====== Provided material

Lemma draws_nth_error (entries : list (string * list Point)) (k : nat) (d : draw) :
  nth_error (draws_from 0 entries) k = Some d ->
  exists worker points,
    nth_error entries k = Some (worker, points)
    /\ d = (points, pathOptions worker k).
Proof.
  unfold draws_from. rewrite map_from_nth_error.
  destruct (nth_error entries k) as [[worker points] |]; [| discriminate].
  simpl. intro H. exists worker, points. split; congruence.
Qed.

Lemma legendItems_In (keys : list string) (item : LegendItem.t) :
  In item (legendItems keys) ->
  exists k worker, nth_error keys k = Some worker /\ item = legendItem worker k.
Proof.
  intro Hin. unfold legendItems in Hin.
  apply (Permutation_in _ (Array_sort_Permutation byLabel _)) in Hin.
  apply In_map_from in Hin. exact Hin.
Qed.

Lemma legendItems_labels (keys : list string) :
  Permutation (map LegendItem.label (legendItems keys)) keys.
Proof.
  unfold legendItems.
  apply Permutation_trans
    with (map LegendItem.label (Array_map legendItem keys)).
  - apply Permutation_map, Array_sort_Permutation.
  - unfold Array_map.
    rewrite map_map_from with (h := fun worker : string => worker).
    + rewrite map_id. apply Permutation_refl.
    + reflexivity.
Qed.

(* ===================================================================== *)
(** * The claims *)
(* ===================================================================== *)

(** C1: what [initLegend] does while no dataset is set.  The method has
    no guard: reading [this.data.transfers] throws a [TypeError]; no
    legend row is requested and the instance is left as it was. *)
Theorem initLegend_without_dataset st :
  data st = None ->
  initLegend st = (Throw TypeError, st).
Proof.
  intro Hdata. unfold initLegend, bind, gets, lift.
  now rewrite Hdata.
Qed.

(** C2: [plot] called while no dataset is present returns normally and
    changes nothing: [initSVG] is not called, no path is drawn. *)
Theorem plot_without_dataset st :
  data st = None ->
  plot st = (Normal tt, st).
Proof.
  intro Hdata. unfold plot, bind, gets.
  now rewrite Hdata.
Qed.

(** C3: for a dataset (with or without workers) [initLegend] requests one
    legend row whose items carry exactly the worker keys of the dataset
    as labels, one item per key with the sanitized key as id, and the
    items are sorted ascending by label in the order of [localeCompare],
    whatever the order of the keys in the mapping. *)
Theorem initLegend_items_sorted st (dataset : object (list Point)) :
  (forall a b, (0 < localeCompare a b)%Z -> (localeCompare b a <= 0)%Z) ->
  (forall a b c, (localeCompare a b <= 0)%Z -> (localeCompare b c <= 0)%Z ->
                 (localeCompare a c <= 0)%Z) ->
  data st = Some (Build_response (Some dataset)) ->
  exists items,
    initLegend st
    = (Normal tt,
       set_calls (calls st ++ [CreateLegendRow items legendOptions]) st)
    /\ Permutation (map LegendItem.label items) (map fst dataset)
    /\ List.length items = List.length dataset
    /\ Forall
         (fun item => LegendItem.id item = escapeWorkerId (LegendItem.label item))
         items
    /\ StronglySorted (not_after localeCompare) (map LegendItem.label items).
Proof.
  intros Htotal Htrans Hdata.
  exists (legendItems (map fst dataset)).
  split; [now apply initLegend_run with (r := Build_response (Some dataset)) |].
  split; [apply legendItems_labels |].
  split.
  { rewrite <- (length_map LegendItem.label).
    rewrite (Permutation_length (legendItems_labels _)).
    apply length_map. }
  split.
  { apply Forall_forall. intros item Hin.
    apply legendItems_In in Hin. destruct Hin as (k & worker & _ & ->).
    reflexivity. }
  apply StronglySorted_map.
  apply (Array_sort_StronglySorted _ byLabel).
  - intros a b. apply Htotal.
  - intros a b c. apply Htrans.
Qed.
(** * PlistToConfig: schema inference over a template plist

    Shallow embedding of the parsing half of
    [Library/OcConfigurationLib/PlistToConfig.py]: the recursive walk
    [parse_elem] over an ElementTree document, the byte-length inference of
    [parse_data], and the declarations that [emit_array], [emit_map] and
    [emit_section_name] print into the [h_types] buffer.  The last parts
    embed the rest of the script: [customise_template] and the writing of the
    two files, and the loop over the command line.

    Modelling choices.
    - An ElementTree element is the record [elem]; its [attrib] dictionary is
      only ever queried for the keys 'type', 'size' and 'path', and is kept as
      an association list.
    - [h_types] is an [io.StringIO] that is only ever appended to by [print];
      it is the threaded state, kept as the list of printed chunks (one chunk
      per [print] call, newline included).  [h_read] is what [read()] gives.
    - [error] and [internal_error] print a prefixed message and leave through
      [sys.exit]; an uncaught Python exception leaves with a traceback.  The
      three ways out are the constructors [UserError], [InternalError] and
      [Crash] of [outcome]; the buffer as it was at that moment is still
      returned next to it.
    - The diagnostic channels ([plist_print], [plist_schema_print],
      [oc_schema_print], [debug]) write to stdout only, cannot raise, and
      never touch [h_types]; they are left out together with the [tab] and
      [indent] arguments, which are used for nothing else.
    - [str.upper] is taken on ASCII text.  [base64.b64decode] is a library
      routine: the development is parametric in it ([b64decode] returns [None]
      where the library raises); [a2b_base64] below is a decoder for the
      standard alphabet used to run the model on concrete documents. *)

From Stdlib Require Import String Ascii List Bool Arith NArith ZArith Lia FunInd.
From Stdlib.Strings Require Import Byte.
Import ListNotations.
Local Open Scope list_scope.
Local Open Scope string_scope.

(** ** Strings *)

Module Str.

(** [str.upper] on ASCII letters. *)
Definition upper_ascii (c : ascii) : ascii :=
  let n := nat_of_ascii c in
  (if (97 <=? n) && (n <=? 122) then ascii_of_nat (n - 32) else c)%nat.

Fixpoint upper (s : string) : string :=
  match s with
  | EmptyString => EmptyString
  | String c s' => String (upper_ascii c) (upper s')
  end.

(** ['_'.join(l)] and friends. *)
Fixpoint join (sep : string) (l : list string) : string :=
  match l with
  | [] => ""
  | [x] => x
  | x :: rest => x ++ sep ++ join sep rest
  end.

Fixpoint startswith (p s : string) : bool :=
  match p, s with
  | EmptyString, _ => true
  | String a p', String b s' => Ascii.eqb a b && startswith p' s'
  | String _ _, EmptyString => false
  end.

Definition hex_digit (n : N) : ascii :=
  (if n <? 10 then ascii_of_N (48 + n) else ascii_of_N (87 + n))%N.

(** [bytes.hex()]: two lower-case digits per byte. *)
Fixpoint hex (bs : list byte) : string :=
  match bs with
  | [] => ""
  | b :: rest =>
      let n := Byte.to_N b in
      String (hex_digit (n / 16)) (String (hex_digit (n mod 16)) (hex rest))
  end.

End Str.

(** ** A base64 decoder for the standard alphabet

    Non-strict decoding: characters outside the alphabet are skipped, a
    padding sequence that completes a quad ends the input, a dangling quad is
    an error. *)

Module Base64.

Definition value (c : ascii) : option N :=
  let n := N_of_ascii c in
  (if (65 <=? n) && (n <=? 90) then Some (n - 65)
   else if (97 <=? n) && (n <=? 122) then Some (n - 71)
   else if (48 <=? n) && (n <=? 57) then Some (n + 4)
   else if n =? 43 then Some 62
   else if n =? 47 then Some 63
   else None)%N.

Definition mk_byte (n : N) : byte := byte_of_ascii (ascii_of_N n).

Fixpoint decode_from (s : string) (quad_pos : nat) (leftchar : N) (pads : nat)
    (acc : list byte) : option (list byte) :=
  match s with
  | EmptyString => if (quad_pos =? 0)%nat then Some (rev acc) else None
  | String c s' =>
      if (128 <=? N_of_ascii c)%N then None
      else if Ascii.eqb c "="%char then
        if ((2 <=? quad_pos) && (4 <=? quad_pos + S pads))%nat then Some (rev acc)
        else decode_from s' quad_pos leftchar
               (if (2 <=? quad_pos)%nat then S pads else pads) acc
      else
        match value c with
        | None => decode_from s' quad_pos leftchar pads acc
        | Some v =>
            match quad_pos with
            | 0 => decode_from s' 1 v 0 acc
            | 1 => decode_from s' 2 (N.land v 15) 0
                     (mk_byte (N.lor (N.shiftl leftchar 2) (N.shiftr v 4)) :: acc)
            | 2 => decode_from s' 3 (N.land v 3) 0
                     (mk_byte (N.lor (N.shiftl leftchar 4) (N.shiftr v 2)) :: acc)
            | _ => decode_from s' 0 0%N 0
                     (mk_byte (N.lor (N.shiftl leftchar 6) v) :: acc)
            end
        end
  end.

Definition a2b_base64 (s : string) : option (list byte) :=
  decode_from s 0 0%N 0 [].

End Base64.

(** ** The document: ElementTree elements *)

#[local] Unset Elimination Schemes.
Inductive elem : Type :=
  Elem (tag : string) (attrib : list (string * string)) (text : option string)
       (children : list elem).
#[local] Set Elimination Schemes.

Definition tag (e : elem) : string := let 'Elem t _ _ _ := e in t.
Definition attrib (e : elem) : list (string * string) := let 'Elem _ a _ _ := e in a.
Definition text (e : elem) : option string := let 'Elem _ _ x _ := e in x.
Definition children (e : elem) : list elem := let 'Elem _ _ _ c := e in c.

(** [elem.attrib[k] if k in elem.attrib else None] *)
Fixpoint attr (k : string) (a : list (string * string)) : option string :=
  match a with
  | [] => None
  | (k', v) :: rest => if String.eqb k k' then Some v else attr k rest
  end.

(** ** Schema objects *)

(** [PlistKey]; [schema_type] is the constant 'key'. *)
Record PlistKey : Type := mkPlistKey {
  key_value : option string;
  key_path_spec : option string
}.

(** [PlistKey.__init__]: the path segment defaults to the key's text. *)
Definition new_PlistKey (value path_spec : option string) : PlistKey :=
  mkPlistKey value (match path_spec with None => value | Some _ => path_spec end).

(** The [size] of a data element is the text of its 'size' attribute or the
    integer length inferred from the literal. *)
Inductive size_t : Type :=
| SizeAttr (s : string)
| SizeLen (n : nat).

Inductive of_t (A : Type) : Type :=
| OfNone
| OfElem (child : A)
| OfKey (k : PlistKey)
| OfList (fields : list A).
Arguments OfNone {A}.
Arguments OfElem {A} child.
Arguments OfKey {A} k.
Arguments OfList {A} fields.

#[local] Unset Elimination Schemes.
Inductive OcSchemaElement : Type := mkOc {
  schema_type : string;
  name : option string;
  path : option (list string);
  size : option size_t;
  value : option string;
  of_ : of_t OcSchemaElement;
  def_name : option string
}.
#[local] Set Elimination Schemes.

(** What [parse_elem] hands back: a [PlistKey] for <key>, an
    [OcSchemaElement] for everything else. *)
Inductive node : Type :=
| NKey (k : PlistKey)
| NOc (o : OcSchemaElement).

Definition node_schema_type (n : node) : string :=
  match n with NKey _ => "key" | NOc o => schema_type o end.

Definition node_value (n : node) : option string :=
  match n with NKey k => key_value k | NOc o => value o end.

(** ** Output buffer, errors *)

Definition buffer : Type := list string.

Definition h_read (b : buffer) : string := String.concat "" b.

Inductive outcome (A : Type) : Type :=
| Ok (a : A)
| UserError (msg : string)
| InternalError (msg : string)
| Crash (exc : string).
Arguments Ok {A} a.
Arguments UserError {A} msg.
Arguments InternalError {A} msg.
Arguments Crash {A} exc.

Definition M (A : Type) : Type := buffer -> outcome A * buffer.

Definition ret {A} (a : A) : M A := fun h => (Ok a, h).
(** * Tenant isolation in the multi-tenant to-do backend

    A shallow embedding of the tenant resolver ([middleware/tenant.js]),
    the access guard ([middleware/auth.js]), the tenant-scoped repository
    ([repositories/baseRepository.js] and its subclasses) and the auth and
    todo services, together with the properties the specification states
    about them.

    JavaScript objects are finite maps from property names to values, the
    Prisma client is an in-memory store of rows, and asynchronous methods
    are computations in a state-and-exception monad that also records every
    call made to the store. *)

From Stdlib Require Import ZArith SpecFloat Ascii String List.
From stdpp Require Import gmap strings pretty list fin_maps.

Local Open Scope string_scope.

(** ** JavaScript values *)

Module JS.

Inductive value :=
| VUndefined
| VNull
| VBool (b : bool)
| VNum (n : Z)
| VStr (s : string).

#[global] Instance value_eq_dec : EqDecision value.
Proof. solve_decision. Defined.

(** [!!v]: the values that are not falsy. *)
Definition truthy (v : value) : bool :=
  match v with
  | VUndefined | VNull => false
  | VBool b => b
  | VNum n => negb (n =? 0)%Z
  | VStr s => negb (bool_decide (s = ""))
  end.

(** [a === b] and [a !== b] on primitive values. *)
Definition strict_eq (a b : value) : bool := bool_decide (a = b).
Definition strict_ne (a b : value) : bool := negb (strict_eq a b).

(** An object literal or a decoded JSON object. *)
Abbreviation object := (gmap string value).

(** [o.k]: a missing property reads as [undefined]. *)
Definition prop (o : object) (k : string) : value := default VUndefined (o !! k).

(** [{...a, ...b}]: properties of [b] win. *)
Definition spread (a b : object) : object := b ∪ a.

(** [s.split(c)] for a one-character separator: the pieces between the
    occurrences of [c], of which there is always at least one. *)
Fixpoint split (c : ascii) (s : string) : list string :=
  match s with
  | EmptyString => [""]
  | String a rest =>
      let pieces := split c rest in
      if bool_decide (a = c) then "" :: pieces
      else String a (default "" (head pieces)) :: tail pieces
  end.

(** A string is held as the bytes of its UTF-8 encoding.  [s.length]
    counts UTF-16 code units: one for a character of one, two or three
    bytes, two for a character of four bytes; the bytes that continue a
    character count nothing. *)
Definition code_units (a : ascii) : nat :=
  let n := nat_of_ascii a in
  if (n <? 128)%nat then 1%nat
  else if (n <? 192)%nat then 0%nat
  else if (n <? 240)%nat then 1%nat
  else 2%nat.

Fixpoint utf16_length (s : string) : nat :=
  match s with
  | EmptyString => 0%nat
  | String a rest => (code_units a + utf16_length rest)%nat
  end.

(** [typeof v] *)
Definition typeof (v : value) : string :=
  match v with
  | VUndefined => "undefined"
  | VNull => "object"
  | VBool _ => "boolean"
  | VNum _ => "number"
  | VStr _ => "string"
  end.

============

_Exercise directions_.
Each line holding "ElementTree" should be copied from the material above.

_Solution for this task_.
    [parse_elem] over an ElementTree document, the byte-length inference of
    - An ElementTree element is the record [elem]; its [attrib] dictionary is
(** ** The document: ElementTree elements *)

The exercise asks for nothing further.